The ACP plan calls for a revamped system of quality measures developed with more input from physicians. “Yes, quality metrics need to be there, but we need to be helping to drive that because they are tremendously tricky,” says McLean.
But the ACP also recommends a system with a much more comprehensive way to address how social determinants are affecting a patient’s overall health. “Whether it’s people getting food or shelter or whatever it is, we need to recognize that these play a significant role in our population’s health, which has a significant role in our individual patient’s health,” says McLean. For example, a system that addresses the source of bad air in public housing is a lot cheaper than paying for repeated emergency department visits by asthmatic patients, he says. This also benefits doctors. “I’m not being overwhelmed with people with ED visit follow-ups and can now spend more time on the complex medical illnesses that aren’t necessarily environmentally related,” says McLean.
Moving the country from its current way of paying for healthcare to a single-payer system would be complicated and could create some additional risks to patients. “You would have to be really careful, because moving people slowly to a single-payer system, that would remove some of the financial viability of the insurance market,” says Gilberg. Some companies might go out of business or drastically narrow their networks, he adds. “There is the potential for all kinds of unintended consequences.”
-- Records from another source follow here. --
(** ** The update structs *)
Record AccountUpdate := mkAccountUpdate {
  account_pubkey : list byte;
  account_owner : list byte;
  lamports : Z;
  executable : bool;
  rent_epoch : Z;
  account_slot : Z;
  write_version : Z;
  account_payload : AccountPayload;
}.

Record TransactionUpdate := mkTransactionUpdate {
  tx_slot : Z;
  tx_index : Z;
  signature : list byte;
  is_vote : bool;
  tx_payload : TransactionPayload;
}.

Record SlotUpdate := mkSlotUpdate { su_slot : Z }.

Record AccountUpdateWireMeta := mkWireMeta { sender_created_at_unix_nanos : Z }.

#[export] Instance AccountUpdate_eq_dec : EqDecision AccountUpdate.
Proof. solve_decision. Defined.
#[export] Instance TransactionUpdate_eq_dec : EqDecision TransactionUpdate.
Proof. solve_decision. Defined.
#[export] Instance SlotUpdate_eq_dec : EqDecision SlotUpdate.
Proof. solve_decision. Defined.

(** The Rust types, as predicates: array lengths, integer widths and the
    bound the payload constructors enforce. *)
Definition AccountUpdate_wf (u : AccountUpdate) : Prop :=
  zlen (account_pubkey u) = 32 ∧ zlen (account_owner u) = 32 ∧
  is_u64 (lamports u) ∧ is_u64 (rent_epoch u) ∧ is_u64 (account_slot u) ∧
  is_u64 (write_version u) ∧
  zlen (account_payload_bytes (account_payload u)) ≤ MAX_ACCOUNT_PAYLOAD_BYTES.

Definition TransactionUpdate_wf (u : TransactionUpdate) : Prop :=
  is_u64 (tx_slot u) ∧ is_u32 (tx_index u) ∧ zlen (signature u) = 64 ∧
  zlen (transaction_payload_bytes (tx_payload u)) ≤ MAX_TRANSACTION_PAYLOAD_BYTES.

Definition SlotUpdate_wf (u : SlotUpdate) : Prop := is_u64 (su_slot u).

#[export] Instance AccountUpdate_wf_dec u : Decision (AccountUpdate_wf u).
Proof. unfold AccountUpdate_wf. apply _. Defined.
#[export] Instance TransactionUpdate_wf_dec u : Decision (TransactionUpdate_wf u).
Proof. unfold TransactionUpdate_wf. apply _. Defined.
#[export] Instance SlotUpdate_wf_dec u : Decision (SlotUpdate_wf u).
Proof. unfold SlotUpdate_wf. apply _. Defined.

Definition AccountUpdate_new (pubkey owner : list byte) (lamports : Z)
    (executable : bool) (rent_epoch : Z) (payload : list byte) :
    Res AccountUpdate :=
  let? payload := AccountPayload_new payload in
  Ok {| account_pubkey := pubkey; account_owner := owner;
        lamports := lamports; executable := executable;
        rent_epoch := rent_epoch; account_slot := 0; write_version := 0;
        account_payload := payload |}.

Definition with_slot_write_version (u : AccountUpdate) (slot wv : Z) :
    AccountUpdate :=
  {| account_pubkey := account_pubkey u; account_owner := account_owner u;
     lamports := lamports u; executable := executable u;
     rent_epoch := rent_epoch u; account_slot := slot; write_version := wv;
     account_payload := account_payload u |}.

Definition TransactionUpdate_new (slot index : Z) (signature : list byte)
    (is_vote : bool) (payload : list byte) : Res TransactionUpdate :=
  let? payload := TransactionPayload_new payload in
  Ok {| tx_slot := slot; tx_index := index; signature := signature;
        is_vote := is_vote; tx_payload := payload |}.

(** [u8::from(bool)] *)
Definition u8_of_bool (b : bool) : Z := if b then 1 else 0.
(** [!x] on [u8] *)
Definition u8_not (z : Z) : Z := u8_max - z.

(** ** Encoders *)
Section encode.
Context {LZ : Lz4}.

Definition should_attempt_lz4 (payload : list byte) : bool :=
  if bool_decide (zlen payload < ACCOUNT_UPDATE_COMPRESSION_THRESHOLD_BYTES)
  then false
  else if bool_decide (ACCOUNT_UPDATE_COMPRESSION_MIN_GAIN_BPS = 0) then true
  else
    let sample_len :=
      Z.min (zlen payload) ACCOUNT_UPDATE_COMPRESSION_SAMPLE_BYTES in
    let sample := take (Z.to_nat sample_len) payload in
    let compressed_sample := lz4_compress sample in
    if bool_decide (zlen compressed_sample >= sample_len) then false
    else
      let gain_bps :=
        ((sample_len - zlen compressed_sample) * 10000) / sample_len in
      bool_decide (gain_bps >= ACCOUNT_UPDATE_COMPRESSION_MIN_GAIN_BPS).

(** The [header] vector of [AccountUpdate::encode_parts_at]. *)
Definition account_header (u : AccountUpdate) (ts flags raw_len wire_len : Z) :
    list byte :=
  [byte_of WIRE_VERSION; byte_of UPDATE_TAG]
  ++ u64_le ts ++ account_pubkey u ++ account_owner u ++ u64_le (lamports u)
  ++ [byte_of (u8_of_bool (executable u))]
  ++ u64_le (rent_epoch u) ++ u64_le (account_slot u) ++ u64_le (write_version u)
  ++ [byte_of flags] ++ u32_le raw_len ++ u32_le wire_len.

Definition AccountUpdate_encode_parts_at (u : AccountUpdate) (ts : Z) :
    Res (list byte * list byte) :=
  let raw_payload := account_payload_bytes (account_payload u) in
  if bool_decide (zlen raw_payload > MAX_ACCOUNT_PAYLOAD_BYTES)
  then Err (PayloadTooLarge (zlen raw_payload) MAX_ACCOUNT_PAYLOAD_BYTES)
  else
    let? raw_payload_len_u32 := ok_or (u32_try_from (zlen raw_payload))
      (PayloadTooLarge (zlen raw_payload) MAX_ACCOUNT_PAYLOAD_BYTES) in
    let '(flags, wire_payload) :=
      if should_attempt_lz4 raw_payload then
        let compressed := lz4_compress raw_payload in
        if bool_decide (zlen compressed < zlen raw_payload)
        then (Z.lor 0 ACCOUNT_UPDATE_FLAG_LZ4, compressed)
        else (0, raw_payload)
      else (0, raw_payload) in
    let? wire_payload_len_u32 := ok_or (u32_try_from (zlen wire_payload))
      (PayloadTooLarge (zlen wire_payload) MAX_ACCOUNT_PAYLOAD_BYTES) in
    Ok (account_header u ts flags raw_payload_len_u32 wire_payload_len_u32,
        wire_payload).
Liu says that any transition is likely to take up to two years, and politicians would have to carefully craft plans to cover any gaps for patients who lose their commercial insurance because of disruptions to the insurance market.
The changes that came about from the Affordable Care Act offer some insight into the types of challenges the government may face in any switch, ranging from buggy websites to a skeptical public. “I would hope the government planners would be wise enough to implement it in a way that those things wouldn’t happen, but I would be shocked if there weren’t a lot of headaches,” says Price. “Personally, I think the speed it’s implemented will be determined by the legislators’ willingness to finance it. The financing piece is really the limiting factor.”
With the current split control of the U.S. Senate and House of Representatives, the likelihood remains low that any major change will take place, and even if the Democrats could gain control of the Senate, any changes they make could be undone by the next change of power.
“If it’s not done in a bipartisan manner, then invariably you are going to have some political change over time,” says Gilberg, who points out that after Republicans took power after the passage of the Affordable Care Act, they have slowly eroded it. Other than the Medicaid expansion, a large part of it has been mitigated. “I’m somewhat suspect of our ability as a country to do something this dramatic.”
McLean says any change won’t be easy, but the time is ripe. “I think when questions about their insurance are asked the right way, patients realize how unhappy they are with their coverage,” says McLean. “Statistics show that about 25 to 30 percent of all bankruptcies are due to healthcare bills. Everyone is one catastrophic illness away from a potential bankruptcy.”
The ACA provided some reassurance that pre-existing conditions could not be used to exclude patients from the insurance market, but he says there weren’t enough cost controls to make the insurance affordable.
“I think people were enticed by the promise of a better healthcare system with the ACA, and having that partially take place, then be subsequently stripped away has a lot of people really angry and frustrated,” says McLean. “I think the level of dissatisfaction among the people of this country is higher than people might realize. But that needs to be reflected up to the legislators for things to be done, and that’s a tough one.”